A single stretch of the material below is to be transcribed exactly, starting at the line with "(** [fitz.open()] *)" and ending after the line with "it returns. *)".
────
(** * TLF_Packager_CLI: the document-assembly and table-of-contents engine

    A shallow embedding of the engine that the three entry scripts share
    ([script/TLF_Packager.py], [script/pack_pdfs_with_toc.py] and
    [script/pack_rtfs_with_toc.py]): the merger, the title wrapper, the TOC
    paginator, the TOC page renderer and the assembly coordinator.

    Conventions of the embedding.
    - Python [str] is [string]; a character is one code point below 256.
    - Python numbers that the scripts mix with floats (font sizes, page
      geometry, text widths, cursor positions) are exact rationals [Q];
      page numbers, bookmark levels and line budgets are [Z].
    - A raised exception is the [Raise] outcome of the [result] monad.
    - PyMuPDF ([fitz]) is not part of the repository.  Its text measurer is
      the class [TextMeasurer]; a document is the record [Doc], on which
      [insert_pdf], [set_toc], [insert_link], [insert_text] and [save] act
      as their names say and do not raise; [fitz.open] raises on a path
      that holds no document.
    - The office converter and [os.path] are the class [Host]. *)

From Stdlib Require Import ZArith QArith Qround String Ascii List Lia Lqa.
From Stdlib Require Import DecimalString DecimalPos Sorted Permutation.
From stdpp Require Import base list strings gmap.
Import ListNotations.

Open Scope Z_scope.

(** ** Python strings *)

Module PyStr.

(** [str.isspace] for one character: the Unicode white space below 256,
    that is TAB..CR, FS..US, SPACE, NEL and NBSP. *)
Definition isspace (c : ascii) : bool :=
  let n := N_of_ascii c in
  (((9 <=? n) && (n <=? 13)) || ((28 <=? n) && (n <=? 32))
   || (n =? 133) || (n =? 160))%N.

(** Truth value of a string: [if s:] holds for the non-empty ones. *)
Definition truthy (s : string) : bool :=
  match s with
  | EmptyString => false
  | String _ _ => true
  end.

(** [s.split()] reads [s] left to right; [word] is the word being read. *)
Fixpoint split_from (word s : string) : list string :=
  match s with
  | EmptyString => if truthy word then [word] else []
  | String c rest =>
      if isspace c
      then (if truthy word then word :: split_from "" rest
            else split_from "" rest)
      else split_from (word +:+ String c "") rest
  end.

Definition split (s : string) : list string := split_from "" s.

Fixpoint lstrip (s : string) : string :=
  match s with
  | EmptyString => ""
  | String c rest => if isspace c then lstrip rest else s
  end.

Definition rstrip (s : string) : string :=
  String.rev (lstrip (String.rev s)).

(** [s.strip()] *)
Definition strip (s : string) : string := rstrip (lstrip s).

(** ['.' * n]: a non-positive count gives the empty string. *)
Definition repeat_str (s : string) (n : Z) : string :=
  Nat.iter (Z.to_nat n) (fun acc => s +:+ acc) ""%string.

(** [str(n)] on an integer. *)
Definition str (n : Z) : string := NilZero.string_of_int (Z.to_int n).

(** [len(l)] *)
Definition len {A : Type} (l : list A) : Z := Z.of_nat (length l).

End PyStr.

(** ** Exceptions *)

Inductive exn : Type :=
| ZeroDivisionError   (* float floor division by zero *)
| FileDataError       (* [fitz.open] on a path that holds no readable document *)
| IndexError.         (* [doc[i]] with no page [i] *)

Inductive result (A : Type) : Type :=
| Ok (a : A)
| Raise (e : exn).
Arguments Ok {A} a.
Arguments Raise {A} e.

#[export] Instance result_ret : MRet result := fun A a => Ok a.
#[export] Instance result_bind : MBind result :=
  fun A B k r => match r with Ok a => k a | Raise e => Raise e end.

(** ** Python floats, as exact rationals *)

Definition Qlt_bool (a b : Q) : bool := negb (Qle_bool b a).

(** [int(a // b)] *)
Definition floordiv (a b : Q) : result Z :=
  if Qeq_bool b 0 then Raise ZeroDivisionError else Ok (Qfloor (a / b)).

(** ** Documents

    A bookmark row is [[lvl, title, page]] with [page] counted from 1, as
    [Document.get_toc] returns it and [Document.set_toc] takes it. *)

Definition Bookmark : Type := Z * string * Z.

Record Rect : Type := mkRect { x0 : Q; y0 : Q; x1 : Q; y1 : Q }.

(** A [LINK_GOTO] link: its hot area and the page, counted from 0, it
    jumps to. *)
Record Link : Type := mkLink { link_from : Rect; link_page : Z }.

(** One [page.insert_text((x, y), text, fontsize=...)] call. *)
Record TextOp : Type :=
  mkText { text_x : Q; text_y : Q; text : string; fontsize : Q }.

Record Page : Type := mkPage {
  page_width : Q;
  page_height : Q;
  page_text : list TextOp;
  page_links : list Link
}.

Record Doc : Type := mkDoc { doc_pages : list Page; doc_toc : list Bookmark }.

(** The files on disk, and the paths [Document.save] was called on, the
    latest one last. *)
Record World : Type := mkWorld { files : gmap string Doc; saves : list string }.

(** The PyMuPDF calls the scripts make. *)
Module Fitz.

(** [fitz.open()] *)
Definition new : Doc := mkDoc [] [].

(** [fitz.open(path)] *)
Definition open (w : World) (path : string) : result Doc :=
  match files w !! path with
  | Some doc => Ok doc
  | None => Raise FileDataError
  end.

(** [doc.insert_pdf(src)] appends the pages of [src]; the outline of
    [src] is not copied. *)
Definition insert_pdf (doc src : Doc) : Doc :=
  mkDoc (doc_pages doc ++ doc_pages src) (doc_toc doc).

Definition page_count (doc : Doc) : Z := PyStr.len (doc_pages doc).

Definition set_toc (doc : Doc) (toc : list Bookmark) : Doc :=
  mkDoc (doc_pages doc) toc.

Definition get_toc (doc : Doc) : list Bookmark := doc_toc doc.

(** [doc.save(path)] *)
Definition save (w : World) (doc : Doc) (path : string) : World :=
  mkWorld (<[path := doc]> (files w)) (saves w ++ [path]).

(** [os.remove(path)] inside [try]/[except], or after [os.path.exists]. *)
Definition remove (w : World) (path : string) : World :=
  mkWorld (delete path (files w)) (saves w).

(** [toc_doc.new_page(width=..., height=...)], before it is appended. *)
Definition new_page (width height : Q) : Page := mkPage width height [] [].

Definition insert_text (page : Page) (x y : Q) (s : string) (size : Q)
  : Page :=
  mkPage (page_width page) (page_height page)
         (page_text page ++ [mkText x y s size]) (page_links page).

Definition insert_link (page : Page) (l : Link) : Page :=
  mkPage (page_width page) (page_height page)
         (page_text page) (page_links page ++ [l]).

(** [fitz.paper_size("a4")] *)
Definition paper_size_a4 : Q * Q := (595, 842)%Q.

End Fitz.

(** ** The text measurer

    [fitz.get_text_length(text, fontsize=font_size)]: the rendered width of
    [text].  The engine only compares and subtracts the widths it returns. *)

Class TextMeasurer : Type := get_text_length : string -> Q -> Q.

(** A measurer to run the engine on: every character is half an em wide. *)
Definition half_em : TextMeasurer :=
  fun text font_size =>
    (inject_Z (Z.of_nat (String.length text)) * font_size * (1 # 2))%Q.

(** ** The host: path helpers of [os.path] and the RTF converter

    [convert_rtf_to_pdf(rtf_path, output_folder, title1, converter)] runs
    an office converter: it may write files, and gives the PDF's path or
    raises. *)

Class Host : Type := {
  basename : string -> string;
  dirname : string -> string;
  convert_rtf_to_pdf :
    gmap string Doc -> string -> string -> string -> string ->
    gmap string Doc * result string
}.

(** A TOC entry [(level, title, target_page)], [target_page] counted from
    0; a TOC page [[(entry, wrapped_lines), ...]]; a recorded link target
    [(page_index, rect, target_page)]. *)
Definition TocEntry : Type := Z * string * Z.
Definition TocPage : Type := list (TocEntry * list string).
Definition LinkTarget : Type := nat * Rect * Z.

(** ** The nested helpers of [add_toc_and_links]

    Their text is the same in the scripts, up to the wrapper that the
    paginator calls and the [include_toc_title] switch; the parts that
    differ are in the modules of the scripts below. *)

Module Engine.
Section Engine.
Context {fitz : TextMeasurer}.
Import PyStr.

(** [extract_toc_entries(doc)] *)
Definition extract_toc_entries (doc : Doc) : list TocEntry :=
  map (fun '(lvl, title, page_num) => (lvl, strip title, page_num - 1))
      (Fitz.get_toc doc).

Section Paginate.
Variable wrap_toc_title : string -> Q -> Q -> list string.
Variables font_size toc_text_max_width : Q.
Variable lines_per_page : Z.

(** The [for entry in toc_entries] loop of [paginate_wrapped_entries]:
    TLF_Packager.py lines 480-490, pack_pdfs_with_toc.py lines 94-104. *)
Fixpoint paginate_loop (toc_entries : list TocEntry)
         (paginated_entries : list TocPage)
         (current_page_entries : TocPage) (current_line_count : Z)
  : list TocPage * TocPage * Z :=
  match toc_entries with
  | [] => (paginated_entries, current_page_entries, current_line_count)
  | entry :: rest =>
      let '(level, title, target_page) := entry in
      let indent := 20 * (level - 1) in
      let entry_max_width := (toc_text_max_width - inject_Z indent)%Q in
      let wrapped_lines := wrap_toc_title title font_size entry_max_width in
      let line_count := len wrapped_lines in
      let '(paginated_entries, current_page_entries, current_line_count) :=
        if current_line_count + line_count >? lines_per_page
        then (paginated_entries ++ [current_page_entries], [], 0)
        else (paginated_entries, current_page_entries, current_line_count)
      in
      paginate_loop rest paginated_entries
                    (current_page_entries ++ [(entry, wrapped_lines)])
                    (current_line_count + line_count)
  end.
────
TASK RESPONSE:
(** [fitz.open()] *)
Definition new : Doc := mkDoc [] [].

(** [fitz.open(path)] *)
Definition open (w : World) (path : string) : result Doc :=
  match files w !! path with
  | Some doc => Ok doc
  | None => Raise FileDataError
  end.

(** [doc.insert_pdf(src)] appends the pages of [src]; the outline of
    [src] is not copied. *)
Definition insert_pdf (doc src : Doc) : Doc :=
  mkDoc (doc_pages doc ++ doc_pages src) (doc_toc doc).

Definition page_count (doc : Doc) : Z := PyStr.len (doc_pages doc).

Definition set_toc (doc : Doc) (toc : list Bookmark) : Doc :=
  mkDoc (doc_pages doc) toc.

Definition get_toc (doc : Doc) : list Bookmark := doc_toc doc.

(** [doc.save(path)] *)
Definition save (w : World) (doc : Doc) (path : string) : World :=
  mkWorld (<[path := doc]> (files w)) (saves w ++ [path]).

(** [os.remove(path)] inside [try]/[except], or after [os.path.exists]. *)
Definition remove (w : World) (path : string) : World :=
  mkWorld (delete path (files w)) (saves w).

(** [toc_doc.new_page(width=..., height=...)], before it is appended. *)
Definition new_page (width height : Q) : Page := mkPage width height [] [].

Definition insert_text (page : Page) (x y : Q) (s : string) (size : Q)
  : Page :=
  mkPage (page_width page) (page_height page)
         (page_text page ++ [mkText x y s size]) (page_links page).

Definition insert_link (page : Page) (l : Link) : Page :=
  mkPage (page_width page) (page_height page)
         (page_text page) (page_links page ++ [l]).

(** [fitz.paper_size("a4")] *)
Definition paper_size_a4 : Q * Q := (595, 842)%Q.

End Fitz.

(** ** The text measurer

    [fitz.get_text_length(text, fontsize=font_size)]: the rendered width of
    [text].  The engine only compares and subtracts the widths it returns. *)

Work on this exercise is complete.